What you are asked to do
Please copy every line of the data in which the string "RunRecap" appears.
#####
(* ===== verification/Stats.v ===== *)
(** * Run statistics: [src/download/mod.rs] (stats), [src/download/recap.rs]

    What one library's sync reports, and how the reports of several
    libraries are folded into the cycle's.  An [f64] is the Standard
    Library's executable IEEE-754 model ([spec_float]); a [usize] or [u64]
    counter's [+=] wraps as in a release build. *)
From Stdlib Require Import SpecFloat.
From S2P Require Import Prelude RustStr Types Filter.

(** ** Floats *)

Definition f64_prec : Z := 53.
Definition f64_emax : Z := 1024.
Definition f64_of_u64 (n : Z) : spec_float := binary_normalize f64_prec f64_emax n 0 false.
Definition f64_add : spec_float → spec_float → spec_float := SFadd f64_prec f64_emax.
Definition f64_mul : spec_float → spec_float → spec_float := SFmul f64_prec f64_emax.
Definition f64_div : spec_float → spec_float → spec_float := SFdiv f64_prec f64_emax.

(** ** Recap: [src/download/recap.rs] *)

(** [DateTime<Local>] is compared by instant. *)
Record RecapAsset := { ra_filename : str; ra_bytes : Z; ra_created_local : Z }.

Record RunRecap := {
  biggest : option RecapAsset;
  oldest : option RecapAsset;
  recap_albums : gmap str RecapAsset;
}.

Definition RunRecap_default : RunRecap := {| biggest := None; oldest := None; recap_albums := ∅ |}.

(** [Option::is_none_or]. *)
Definition is_none_or {A} (o : option A) (p : A → bool) : bool :=
  match o with None => true | Some a => p a end.

Definition observe (r : RunRecap) (pass_label : str) (asset : RecapAsset) : RunRecap := {|
  biggest := if is_none_or (biggest r) (λ cur, ra_bytes cur <? ra_bytes asset)
             then Some asset else biggest r;
  oldest := if is_none_or (oldest r) (λ cur, ra_created_local asset <? ra_created_local cur)
            then Some asset else oldest r;
  recap_albums :=
    match recap_albums r !! pass_label with
    | Some cur => if ra_created_local cur <? ra_created_local asset
                  then <[pass_label := asset]> (recap_albums r) else recap_albums r
    | None => <[pass_label := asset]> (recap_albums r)
    end;
|}.

(** The newer of two assets of one album; the map merge is pointwise, so the
    iteration order of the [HashMap] does not matter. *)
Definition newer_asset (cur asset : RecapAsset) : RecapAsset :=
  if ra_created_local cur <? ra_created_local asset then asset else cur.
#####
Response
Record RunRecap := {
Definition RunRecap_default : RunRecap := {| biggest := None; oldest := None; recap_albums := ∅ |}.
Definition observe (r : RunRecap) (pass_label : str) (asset : RecapAsset) : RunRecap := {|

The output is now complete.